Al cabo de un rato, Ann Fisher dijo:

—Ya le recuerdo. Hace años. Fundó el Udi, ese culto de mente de grupo. No sabía que estuviera vivo.

¿Qué podía decir? Eran palabras, pensó aterrorizado, que no podría explicar. Sólo significaban una cosa; lo decían todo, que Peak había renacido, que él, Sebastian Hermes, había estado presente. Así pues, el Anarca estaba en el Vitarium Flask de Hermes. En cuyo caso, después de pronunciar esas palabras, lo mejor que podía hacer era discutirlo abiertamente.

—Le revivimos hoy —dijo, y se preguntó qué significaría eso para ella; no la conocía, nada en absoluto, y no podía significar nada, un tema de conversación como otro cualquiera, o algo de interés teológico; a no ser que…, en fin, tenía que correr ese riesgo. Matemáticamente, no era probable que Ann Fisher estuviera relacionada con alguna persona materialmente interesada en el Anarca; jugaría con ella a cara o cruz a partir de ese momento.

—Está en el vitarium; por eso no puedo quedarme aquí contigo. Le dije que me quedaría con él esta noche hablando.
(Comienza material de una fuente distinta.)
Lemma button_leads_back_witness :
  let env := scenario_env None [] slack_up in
  let w1 := exec env (on_impression_id U1 nice_job) init_world in
  let w2 := exec env (on_accept_impression R1) w1 in
  In (body_action_value R1) (button_values (submission_card env U1 nice_job init_world)) /\
  tbl w2 = [ mkRow 1 "f89412c11bdc0ab44f99f92d5e9a3c5e" "nice job" "accepted"
               1000 (Some 1003) (Some "1700000001.000200")
               (Some "1700000000.000100") (Some "C02A6BRM2JD") ].
Proof.
  intros env.
  assert (Hin : In (body_action_value R1)
                   (button_values (submission_card env U1 nice_job init_world)))
    by (left; reflexivity).
  split; [exact Hin|].
  apply (button_leads_back env U1 nice_job init_world
           "1700000000.000100" (Some "C02A6BRM2JD")
           "1700000001.000200" "1700000001.000200" Accept R1
           init_world_fresh_ids);
    try exact Hin; try (vm_compute; reflexivity).
  vm_compute. split; [discriminate | reflexivity].
Defined.

(** ** The reply shortcut *)

Lemma is_honest_env_channel_true env c :
  is_honest_env_channel env c = true <-> HONEST_IMPRESSIONS_CHANNEL_ID env = Some c.
Proof.
  unfold is_honest_env_channel. destruct (HONEST_IMPRESSIONS_CHANNEL_ID env) as [s|].
  - rewrite String.eqb_eq. split; congruence.
  - split; discriminate.
Qed.

(** X20: the reply shortcut opens the form exactly when the user is not on
    the deny-list and the channel is one of the three permitted channels or
    the configured HONEST_IMPRESSIONS_CHANNEL_ID, or the user is the override
    identity; it then makes no other call. *)
Theorem form_opens_iff env b w :
  exists new,
    effects (exec env (on_reply_impression b) w) = (effects w ++ new)%list /\
    (existsb is_views_open_call new = true <->
     ~ In (body_user_id b) (banList env) /\
     (In (body_channel_id b) permitted_channels \/
      HONEST_IMPRESSIONS_CHANNEL_ID env = Some (body_channel_id b) \/
      In (body_user_id b) override_users)) /\
    (existsb is_views_open_call new = true ->
     exists r, new = [Ack; Slack (views_open (body_trigger_id b) (impression_modal b)) r]).
Proof.
  run_handler.
  destruct (includes (banList env) (body_user_id b)) eqn:Hban;
    destruct (includes permitted_channels (body_channel_id b)) eqn:Hperm;
    destruct (is_honest_env_channel env (body_channel_id b)) eqn:Hhon;
    destruct (includes override_users (body_user_id b)) eqn:Hov;
    cbn [negb andb tbl effects stmts messages_id_seq fst snd await].
  all: repeat match goal with
         | H : includes _ _ = true |- _ => apply includes_In in H
         | H : includes _ _ = false |- _ => apply includes_not_In in H
         | H : is_honest_env_channel _ _ = true |- _ =>
             apply is_honest_env_channel_true in H
         | H : is_honest_env_channel _ _ = false |- _ =>
             assert (HONEST_IMPRESSIONS_CHANNEL_ID env <> Some (body_channel_id b))
               by (intros E; apply is_honest_env_channel_true in E; congruence);
             clear H
         end.
  all: repeat case_env; eexists; (split; [log_eq|]); cbn [existsb is_views_open_call orb].
  all: split; [split; [try discriminate; intros _; tauto | intros; tauto || reflexivity]|].
  all: try discriminate; intros _; eexists; reflexivity.
Qed.

(** ** The metadata of the form *)

Lemma split_no_sep c s : contains c s = false -> split c s = [s].
Proof.
  induction s as [|a s IH]; simpl; [reflexivity|].
  destruct (Ascii.eqb a c); [discriminate|]. simpl. intros H.
  now rewrite (IH H).
Qed.

Lemma split_app_sep c s t :
  contains c s = false ->
  split c (s ++ String c t) = s :: split c t.
Proof.
  induction s as [|a s IH]; simpl.
  - intros _. now rewrite Ascii.eqb_refl.
  - destruct (Ascii.eqb a c); [discriminate|]. simpl. intros H.
    now rewrite (IH H).
Qed.

(** X21: the metadata the shortcut stores in the form is read back by the
    submission handler: when neither the message reference nor the channel
    id contains the separator, the thread and channel the handler
    extracts are the ones of the shortcut's event. *)
Theorem metadata_round_trip b text :
  contains "|"%char (body_message_ts_top b) = false ->
  contains "|"%char (body_channel_id b) = false ->
  let view := mkView text (private_metadata (impression_modal b)) in
  form_thread view = body_message_ts_top b /\
  form_channel view = Some (body_channel_id b).
Proof.
  intros Hts Hch. unfold form_thread, form_channel, impression_modal.
  cbn [view_private_metadata private_metadata].
  change (body_message_ts_top b ++ "|" ++ body_channel_id b)
    with (body_message_ts_top b ++ String "|"%char (body_channel_id b)).
  rewrite (split_app_sep _ _ _ Hts), (split_no_sep _ _ Hch). split; reflexivity.
Qed.

Lemma metadata_round_trip_witness :
  let view := mkView "nice job" (private_metadata (impression_modal U1)) in
  view = nice_job /\
  form_thread view = "1700000000.000100" /\ form_channel view = Some "C02A6BRM2JD".
Proof.
  split; [reflexivity|].
  exact (metadata_round_trip U1 "nice job" eq_refl eq_refl).
Defined.

(** ** The relay channel and the gate *)

(** X22: a reply made in the channel accepted impressions are
    posted to, by a user who is neither on the deny-list nor the override
    identity, opens the form when HONEST_IMPRESSIONS_CHANNEL_ID is set and
    not empty, and is answered by the redirect notice when the channel is
    only the built-in default. *)
Theorem relay_channel_opens_form_iff_configured env b w :
  body_channel_id b = honest_channel env ->
  ~ In (body_user_id b) (banList env) ->
  ~ In (body_user_id b) override_users ->
  exists r,
    effects (exec env (on_reply_impression b) w) =
      (effects w ++
       [ Ack;
         if truthy (HONEST_IMPRESSIONS_CHANNEL_ID env)
         then Slack (views_open (body_trigger_id b) (impression_modal b)) r
         else Slack (private_notice env b "Post the honest impression in <#C029QJD8M0D>") r ])%list.
Proof.
  intros Hc Hban Hov.
  apply includes_not_In in Hban. apply includes_not_In in Hov.
  run_handler. unfold private_notice. rewrite Hban, Hov, Hc. unfold honest_channel, js_or, is_honest_env_channel, truthy.
  destruct (HONEST_IMPRESSIONS_CHANNEL_ID env) as [s|].
  - destruct (String.eqb_spec s "") as [->|Hne];
      cbn [negb andb tbl effects stmts messages_id_seq fst snd await].
    + change (includes permitted_channels "C029QJD8M0D") with false.
      change (String.eqb "" "C029QJD8M0D") with false.
      cbn [negb andb]. repeat case_env; eexists; log_eq.
    + rewrite String.eqb_refl, andb_false_r. cbn [negb andb].
      repeat case_env; eexists; log_eq.
  - change (includes permitted_channels "C029QJD8M0D") with false.
    cbn [negb andb tbl effects stmts messages_id_seq fst snd await].
    repeat case_env; eexists; log_eq.
Qed.

Lemma relay_channel_opens_form_iff_configured_witness :
  (exists r,
     effects (exec (scenario_env (Some "C029QJD8M0D") [] slack_up)
                   (on_reply_impression U1_relay) init_world)
     = [Ack; Slack (views_open "trigger-1" (impression_modal U1_relay)) r]) /\
  (exists r,
     effects (exec (scenario_env None [] slack_up)
                   (on_reply_impression U1_relay) init_world)
     = [Ack; Slack (private_notice (scenario_env None [] slack_up) U1_relay
                      "Post the honest impression in <#C029QJD8M0D>") r]).
Proof.
  split.
  - apply (relay_channel_opens_form_iff_configured (scenario_env (Some "C029QJD8M0D") [] slack_up)
             U1_relay init_world eq_refl).
    + intros [].
    + intros [H | []]. discriminate H.
  - apply (relay_channel_opens_form_iff_configured (scenario_env None [] slack_up)
             U1_relay init_world eq_refl).
    + intros [].
    + intros [H | []]. discriminate H.
Defined.
Lemma Itoa_not (z : Z) (s : string) : NilZero.int_of_string s = None -> Itoa z <> s.
Proof.
  unfold Itoa. intros Hs <-. pose proof (to_int_shape z) as Hz.
  rewrite NilZero.isi in Hs; [done | |]; destruct (Z.to_int z); naive_solver.
Qed.

(** ** Reversal and suffixes *)

Lemma str_rev_app_spec (s acc : string) : str_rev_app s acc = str_rev s +:+ acc.
Proof.
  unfold str_rev. revert acc; induction s as [|c s IH]; intros acc; [done |].
  cbn. rewrite IH, (IH (String c EmptyString)), <-string_app_assoc. done.
Qed.

Lemma str_rev_cons (c : ascii) (s : string) : str_rev (String c s) = str_rev s +:+ String c EmptyString.
Proof. unfold str_rev at 1. cbn. apply str_rev_app_spec. Qed.

Lemma str_rev_concat (a b : string) : str_rev (a +:+ b) = str_rev b +:+ str_rev a.
Proof.
  induction a as [|c a IH]; [by rewrite string_app_nil_l, string_app_nil_r |].
  by rewrite string_app_cons, !str_rev_cons, IH, string_app_assoc.
Qed.

Lemma str_take_app (a b : string) : str_take (String.length a) (a +:+ b) = a.
Proof. induction a as [|c a IH]; [by destruct b |]. rewrite string_app_cons. cbn. by rewrite IH. Qed.

Lemma str_drop_app (a b : string) : str_drop (String.length a) (a +:+ b) = b.
Proof. induction a as [|c a IH]; [done |]. rewrite string_app_cons. cbn. by rewrite IH. Qed.

Lemma HasSuffix_app (a b : string) : HasSuffix (a +:+ b) b = true.
Proof. unfold HasSuffix. rewrite str_rev_concat. apply HasPrefix_app. Qed.

Lemma str_forall_rev (p : ascii -> bool) (s : string) :
  str_forall p s = true -> str_forall p (str_rev s) = true.
Proof.
  induction s as [|c s IH]; cbn [str_forall]; [done |]. intros [Hc Hs]%andb_true_iff.
  rewrite str_rev_cons, str_forall_app, IH by done. cbn. by rewrite Hc.
Qed.

(** ** Base64 *)

Definition url_char (c : ascii) : bool := is_alnum c || Ascii.eqb c "-" || Ascii.eqb c "_".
—¿Puedo acompañarte? —preguntó Ann Fisher—. No he visto nunca a un renacido en esos momentos… Creo que tienen en la cara una expresión especial. A causa de lo que han visto. Siguen viendo otra cosa, algo muy vasto. Y a veces dicen cosas enigmáticas, epigramáticas, como Yo soy tú; o Eso no es. Frases crípticas de estilo Zen que para ellos están llenas de significado pero que para nosotros… —en la tenue claridad nocturna hizo un gesto muy amplio, obviamente intrigada por el tema— …para nosotros no son nada… Sí, estoy de acuerdo; hay que pasar por ello para entenderlo —saltó de la cama, se fue descalza hasta el armario, sacó un sujetador y unas bragas y empezó a vestirse rápidamente.

Él la imitó, sintiéndose viejo y muy cansado.

He cometido un error, se dijo. Ahora ya nunca me libraré de ella; hay algo en ella que resulta letal en su persistencia. Si pudiera volverme atrás, borrar esas palabras… La vio ponerse un jersey de angora y pantalones de tubo muy ceñidos, y luego siguió vistiéndole. Es elegante; es atractiva; y sabe lo que quiere, reflexionó. Y, además, le he metido en la cabeza, sin decirlo abiertamente, que este caso es diferente.

Sabe Dios, pensó, hasta dónde llegará antes de verse satisfecha.